Saved entries
----------------

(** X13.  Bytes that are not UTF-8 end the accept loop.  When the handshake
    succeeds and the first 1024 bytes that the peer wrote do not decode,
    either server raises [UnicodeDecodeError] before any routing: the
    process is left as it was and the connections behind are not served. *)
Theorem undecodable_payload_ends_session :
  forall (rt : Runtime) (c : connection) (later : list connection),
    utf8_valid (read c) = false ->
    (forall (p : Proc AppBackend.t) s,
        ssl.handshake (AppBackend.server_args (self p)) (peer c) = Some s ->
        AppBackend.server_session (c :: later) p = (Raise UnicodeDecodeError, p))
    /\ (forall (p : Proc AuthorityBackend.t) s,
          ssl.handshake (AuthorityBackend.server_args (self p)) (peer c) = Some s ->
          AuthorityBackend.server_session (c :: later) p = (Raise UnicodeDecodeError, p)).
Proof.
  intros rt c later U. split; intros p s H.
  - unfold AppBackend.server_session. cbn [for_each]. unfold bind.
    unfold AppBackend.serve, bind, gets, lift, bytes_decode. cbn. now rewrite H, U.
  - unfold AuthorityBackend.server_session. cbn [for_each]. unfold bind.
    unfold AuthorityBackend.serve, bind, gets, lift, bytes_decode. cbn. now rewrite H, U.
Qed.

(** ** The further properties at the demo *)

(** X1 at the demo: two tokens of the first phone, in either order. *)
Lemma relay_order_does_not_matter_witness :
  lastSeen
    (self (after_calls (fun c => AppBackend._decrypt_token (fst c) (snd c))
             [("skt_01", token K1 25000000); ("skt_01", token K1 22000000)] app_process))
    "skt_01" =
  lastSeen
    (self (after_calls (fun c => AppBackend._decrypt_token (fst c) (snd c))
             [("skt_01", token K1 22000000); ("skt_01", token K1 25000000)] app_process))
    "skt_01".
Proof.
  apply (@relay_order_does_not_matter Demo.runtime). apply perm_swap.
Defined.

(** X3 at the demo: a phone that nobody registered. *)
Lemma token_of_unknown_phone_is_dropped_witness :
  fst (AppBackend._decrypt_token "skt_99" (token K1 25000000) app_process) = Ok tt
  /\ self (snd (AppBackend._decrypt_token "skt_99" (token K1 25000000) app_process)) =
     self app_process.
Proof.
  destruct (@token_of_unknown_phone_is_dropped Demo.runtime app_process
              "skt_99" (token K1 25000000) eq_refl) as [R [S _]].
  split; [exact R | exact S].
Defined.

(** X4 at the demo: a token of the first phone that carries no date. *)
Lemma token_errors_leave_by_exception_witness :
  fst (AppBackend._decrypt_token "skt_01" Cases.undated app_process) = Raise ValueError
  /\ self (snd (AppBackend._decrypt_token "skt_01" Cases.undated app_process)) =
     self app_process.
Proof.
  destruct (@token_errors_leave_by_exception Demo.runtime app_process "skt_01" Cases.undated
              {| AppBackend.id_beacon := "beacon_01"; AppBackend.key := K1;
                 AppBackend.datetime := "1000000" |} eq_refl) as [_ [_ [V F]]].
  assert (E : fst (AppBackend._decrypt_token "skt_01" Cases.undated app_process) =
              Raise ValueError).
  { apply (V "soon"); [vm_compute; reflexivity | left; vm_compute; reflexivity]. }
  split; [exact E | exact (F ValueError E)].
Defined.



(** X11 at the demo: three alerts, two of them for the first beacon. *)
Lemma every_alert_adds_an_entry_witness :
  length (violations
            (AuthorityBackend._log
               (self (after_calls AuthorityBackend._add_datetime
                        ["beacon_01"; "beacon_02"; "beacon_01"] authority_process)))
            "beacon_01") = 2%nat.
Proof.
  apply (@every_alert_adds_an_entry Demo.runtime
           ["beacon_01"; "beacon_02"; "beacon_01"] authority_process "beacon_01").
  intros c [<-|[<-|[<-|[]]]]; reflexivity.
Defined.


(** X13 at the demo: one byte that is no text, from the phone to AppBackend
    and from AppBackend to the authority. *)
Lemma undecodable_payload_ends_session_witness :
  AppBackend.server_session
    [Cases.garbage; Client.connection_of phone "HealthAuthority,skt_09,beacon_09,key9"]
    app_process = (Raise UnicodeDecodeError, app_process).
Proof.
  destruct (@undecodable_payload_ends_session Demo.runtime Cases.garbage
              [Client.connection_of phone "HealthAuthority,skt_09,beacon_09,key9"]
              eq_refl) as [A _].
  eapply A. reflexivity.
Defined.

----------------

◆ **What this task involves**
Above are records; say how many of their lines contain the word "HealthAuthority", giving only the number.

◆ **Result**
2